WHAT TO PRODUCE ▸
Reproduce the first line of the entries that follow and each later line, word for word, ending with the one containing "it names. *)".

MATERIAL FOR THIS EXERCISE START

(** Who gets the slots. What the room's description names first always seeds,
    and first, a longer name before a shorter one at the same place; beside a
    subject of the message it is read six rows deep, otherwise to the caller's
    limit. And a message that names a subject is heard: some seed is a subject
    it names. *)
Theorem topic_seeds_priority st c stimulus exclude room_text sessions db subjects s
    (Hs : topic_subjects st c TOPIC_SUBJECT_SCAN_LIMIT sessions db = Ok subjects) (Hin : s ∈ subjects) :
  let in_room := qualifies (fold_spaces (_text room_text)) exclude in
  let in_message := qualifies (fold_spaces (_text stimulus)) exclude in
  let at_ := _mention (fold_spaces (_text room_text)) in
  let seeds := topic_recall_seeds (Some st) c stimulus exclude room_text sessions db in
  (in_room s -> exists x rest, seeds = x :: rest /\ in_room (seed_subject x) /\
     (forall i j, at_ (seed_subject x) = Some i -> at_ s = Some j ->
        (i < j \/ i = j /\ length s <= length (seed_subject x))%nat) /\
     (seed_rows x = Some ROOM_SEED_ROWS_BESIDE_MESSAGE \/
      seed_rows x = None /\ Forall (λ y, in_room (seed_subject y)) rest) /\
     Forall (λ y, seed_rows y = None) rest) /\
  (in_message s -> exists x, x ∈ seeds /\ in_message (seed_subject x)).
Proof.
  cbv zeta. destruct (topic_recall_cases st c stimulus exclude room_text sessions db subjects Hs) as [->|(->&Hr&Hm)];
    [|by split; [intros ?%Hr|intros ?%Hm]].
  destruct (seeds_slots room_text stimulus subjects exclude) as (m&k&->&Hlen&Hn&Hd&Hq&Hk&Hheard).
  pose proof (named_spec (_text room_text) subjects exclude) as (_&Hne&Hns). set (named := _named_in_order _ _ _) in *.
  split.
  - intros Hr. destruct named as [|a named']; [by pose proof (proj2 (Hne s) (conj Hin Hr)) as ?%not_elem_of_nil|].
    destruct k as [|k]; [assert (0 < 0)%nat by (by apply Hk); lia|]. cbn [firstn skipn map app]. eexists _, _. split; [done|].
    cbn [seed seed_subject seed_rows]. assert (a ∈ a :: named') as Ha by left. apply Hne in Ha as [_ Ha].
    split; [done|]. split; [|split].
    + intros i j Hi Hj. assert (s ∈ a :: named') as Hsn by by apply Hne.
      apply elem_of_cons in Hsn as [->|Hsn]; [rewrite Hi in Hj; injection Hj as ->; lia|].
      apply StronglySorted_inv in Hns as [_ Hns]. rewrite Forall_forall in Hns. specialize (Hns s Hsn i j Hi Hj).
      unfold named_le in Hns. cbn [fst snd] in Hns.
      rewrite orb_true_iff, andb_true_iff, Nat.ltb_lt, Nat.eqb_eq, Nat.leb_le in Hns. lia.
    + destruct m as [|b m]; [right|by left]. split; [done|]. cbn [map app].
      apply Forall_fmap, Forall_forall. intros y Hy. cbn. apply Hne. right.
      by apply take_elem in Hy.
    + apply Forall_forall. intros y Hy. rewrite !elem_of_app, !list_elem_of_fmap in Hy. by destruct Hy as [(?&->&[]%not_elem_of_nil)|[(?&->&_)|(?&->&_)]].
  - intros Hm. destruct m as [|b m].
    + specialize (Hheard eq_refl s Hin Hm). eexists (seed named s None). split; [|done].
      cbn [map app]. set (t := take k named) in *. destruct t as [|a t]; [by apply not_elem_of_nil in Hheard|].
      cbn [firstn skipn map app]. apply elem_of_cons in Hheard as [->|Hx]; [left|right]. by apply (list_elem_of_fmap_2 (λ s, seed named s None)).
    + eexists (seed named b None). split; [|apply Hq; left]. apply elem_of_app. right. apply elem_of_app. left. left.
Qed.

(** ** Witnesses *)

Definition topic_fact (id subj : string) (t : Q) : fact_op :=
  OpStore demo_store (mkFactCall (Ambient None None None []) t None id)
    (mkFactArgs (codes subj) "topic.decided" "yes" (Some id) t (Fin 1) "room-1" "internal" None None None).

Definition topic_db : fact_db :=
  run_ops (mkFactDb [] [] []) [topic_fact "t1" "Atlas" 1; topic_fact "t2" "Payroll" 2; topic_fact "t3" "billing desk" 3].

Definition topic_call : FactCall := mkFactCall (Ambient None None None []) 10 None "x".

Lemma topic_subjects_demo :
  topic_subjects demo_store topic_call TOPIC_SUBJECT_SCAN_LIMIT SessDefault topic_db =
  Ok [codes "billing desk"; codes "payroll"; codes "atlas"].
Proof. vm_compute. reflexivity. Qed.

Lemma topic_seeds_exact_witness :
  let seeds := topic_recall_seeds (Some demo_store) topic_call (Some (codes "Is PAYROLL done?")) []
    (Some (codes "Atlas, and the billing desk.")) SessDefault topic_db in
  map seed_subject seeds = [codes "atlas"; codes "payroll"; codes "billing desk"] /\ NoDup (map seed_subject seeds).
Proof.
  cbv zeta. split; [vm_compute; reflexivity|].
  apply (topic_seeds_exact demo_store topic_call (Some (codes "Is PAYROLL done?")) []
    (Some (codes "Atlas, and the billing desk.")) SessDefault topic_db _ topic_subjects_demo).
Defined.

Lemma topic_seeds_priority_witness :
  exists x, x ∈ topic_recall_seeds (Some demo_store) topic_call (Some (codes "Is PAYROLL done?")) []
      (Some (codes "Atlas, and the billing desk.")) SessDefault topic_db /\
    qualifies (fold_spaces (codes "Is PAYROLL done?")) [] (seed_subject x).
Proof.
  apply (topic_seeds_priority demo_store topic_call (Some (codes "Is PAYROLL done?")) []
    (Some (codes "Atlas, and the billing desk.")) SessDefault topic_db _ (codes "payroll") topic_subjects_demo).
  - right. left.
  - split; [apply not_elem_of_nil|]. split; [reflexivity|]. vm_compute. eexists. reflexivity.
Defined.
(* ===== verification/SalienceDeliberation.v ===== *)
(** * The structured verdict and the composition plan

    Models [agents/salience_deliberation.py], the verdict grammar of the
    reasoning rungs, and [agents/persona_runtime/deliberation_plan.py], the
    private plan and its section of the prompt. A model's answer is a list of
    code points; the labels of the parse-failure counter are an output. *)

From Stdlib Require Import Ascii.
From S2P Require Import Prelude PyStr FactPredicates PyRegex.
Local Open Scope string_scope.

(** ** Modes *)

Definition MODE_OFF : string := "off".
Definition MODE_BID : string := "bid".
Definition MODE_PLAN : string := "plan".
Definition _STRUCTURED_MODES : list string := [MODE_BID; MODE_PLAN].
Definition _KNOWN_MODES : list string := [MODE_OFF; MODE_BID; MODE_PLAN].

Definition is_structured (mode : string) : bool := bool_decide (mode ∈ _STRUCTURED_MODES).
Definition is_known_mode (mode : string) : bool := bool_decide (mode ∈ _KNOWN_MODES).

Definition user_snippet (mode : string) : string :=
  if bool_decide (mode = MODE_PLAN) then "salience-bid-plan-user"
  else if is_structured mode then "salience-bid-reasoning-user" else "salience-bid-user".

Definition system_snippet (mode : string) : string :=
  if bool_decide (mode = MODE_PLAN) then "salience-bid-plan-system"
  else if is_structured mode then "salience-bid-reasoning-system" else "salience-bid-system".

Definition _SCALAR_MAX_OUTPUT_TOKENS : Z := 64.
Definition _BID_MAX_OUTPUT_TOKENS : Z := 128.
Definition _PLAN_MAX_OUTPUT_TOKENS : Z := 320.

Definition max_output_tokens_for (mode : string) : Z :=
  if bool_decide (mode = MODE_PLAN) then _PLAN_MAX_OUTPUT_TOKENS
  else if bool_decide (mode = MODE_BID) then _BID_MAX_OUTPUT_TOKENS else _SCALAR_MAX_OUTPUT_TOKENS.

(** [_WARNED_UNKNOWN_MODES] before and after; a mode that enters it is logged. *)
Definition warn_if_unknown_mode (mode : string) (warned : list string) : list string :=
  if is_known_mode mode || bool_decide (mode ∈ warned) then warned else (warned ++ [mode])%list.

(** ** The verdict *)

Definition REASON_ADDS_SUBSTANCE : string := "adds_substance".
Definition REASON_ALREADY_ANSWERED : string := "already_answered".
Definition REASON_ONLY_AGREEING : string := "only_agreeing".
Definition REASON_NOTHING_TO_ADD : string := "nothing_to_add".
Definition REASON_PARSE_FAILURE : string := "parse_failure".
Definition _SILENCE_CODES : list string := [REASON_ALREADY_ANSWERED; REASON_ONLY_AGREEING; REASON_NOTHING_TO_ADD].

Local Open Scope regex_scope.

(** [\s*[:=]\s*] *)
Definition field_sep : regex := RStar space ⋅ among (codes ":=") ⋅ RStar space.

(** [label\s*[:=]\s*(?P<v>yes|no)\b] *)
Definition yes_no_re (label : string) : regex :=
  lit label ⋅ field_sep ⋅ RGroup (lit "yes" ∪∪ lit "no") ⋅ RBound.

Definition _SHOULD_POST_RE : regex := yes_no_re "should_post".

Definition letter_cp (n : N) : bool := let c := lower_cp n in ((97 <=? c) && (c <=? 122))%N.
Definition _REASON_CODE_RE : regex :=
  lit "reason_code" ⋅ field_sep ⋅ RGroup (RChar letter_cp ⋅ RStar (RChar (λ c, letter_cp c || (c =? 95)%N))).
Definition _REASON_NOTE_RE : regex :=
  lit "reason_note" ⋅ field_sep ⋅ RGroup (non_space ⋅ RStar not_newline).

Definition _REASON_NOTE_MAX_CHARS : nat := 240.
Definition _REASON_NOTE_PLACEHOLDER_MARKER : text := codes "one short clause on why".

Local Close Scope regex_scope.

(** [match.group("v")] of a search *)
Definition captured (r : regex) (s : text) : option text :=
  match search r s with Some (_, st) => group st | None => None end.

Definition lower_text (s : text) : text := map lower_cp s.

(** [sub in s] *)
Fixpoint is_prefix (sub s : text) : bool :=
  match sub, s with
  | [], _ => true
  | x :: sub, c :: s => (c =? x)%N && is_prefix sub s
  | _ :: _, [] => false
  end.

Fixpoint contains (sub s : text) : bool :=
  is_prefix sub s || match s with [] => false | _ :: s => contains sub s end.

Definition _parse_should_post (s : text) : option bool :=
  option_map (λ v, bool_decide (lower_text v = codes "yes")) (captured _SHOULD_POST_RE s).

(** A silence code as it stands, anything else by direction. *)
Definition _resolve_reason_code (s : text) (should_post : bool) : string :=
  let raw := match captured _REASON_CODE_RE s with Some v => lower_text v | None => [] end in
  match List.find (λ c, bool_decide (raw = codes c)) _SILENCE_CODES with
  | Some c => c
  | None => if should_post then REASON_ADDS_SUBSTANCE else REASON_NOTHING_TO_ADD
  end.

Definition _parse_reason_note (s : text) : option text :=
  match captured _REASON_NOTE_RE s with
  | None => None
  | Some v =>
      let note := strip_text v in
      if match note with [] => true | _ => false end then None
      else if contains _REASON_NOTE_PLACEHOLDER_MARKER (fold_text note) then None
      else Some (take _REASON_NOTE_MAX_CHARS note)
  end.

Definition _parse_failure_mode_label (mode : string) : string := if is_structured mode then mode else MODE_OFF.

Record Verdict := mkVerdict { v_speak : bool; v_code : string; v_note : option text }.

(** The verdict, and the labels the parse-failure counter is incremented under. *)
Definition parse_verdict (answer : option text) (mode : string) : Verdict * list string :=
  let s := default [] answer in
  match _parse_should_post s with
  | None => (mkVerdict false REASON_PARSE_FAILURE None, [_parse_failure_mode_label mode])
  | Some should_post =>
      let code := _resolve_reason_code s should_post in
      (mkVerdict (should_post && bool_decide (code = REASON_ADDS_SUBSTANCE)) code (_parse_reason_note s), [])
  end.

MATERIAL FOR THIS EXERCISE END

ANSWER AREA ▸
(** Who gets the slots. What the room's description names first always seeds,
    and first, a longer name before a shorter one at the same place; beside a
    subject of the message it is read six rows deep, otherwise to the caller's
    limit. And a message that names a subject is heard: some seed is a subject
    it names. *)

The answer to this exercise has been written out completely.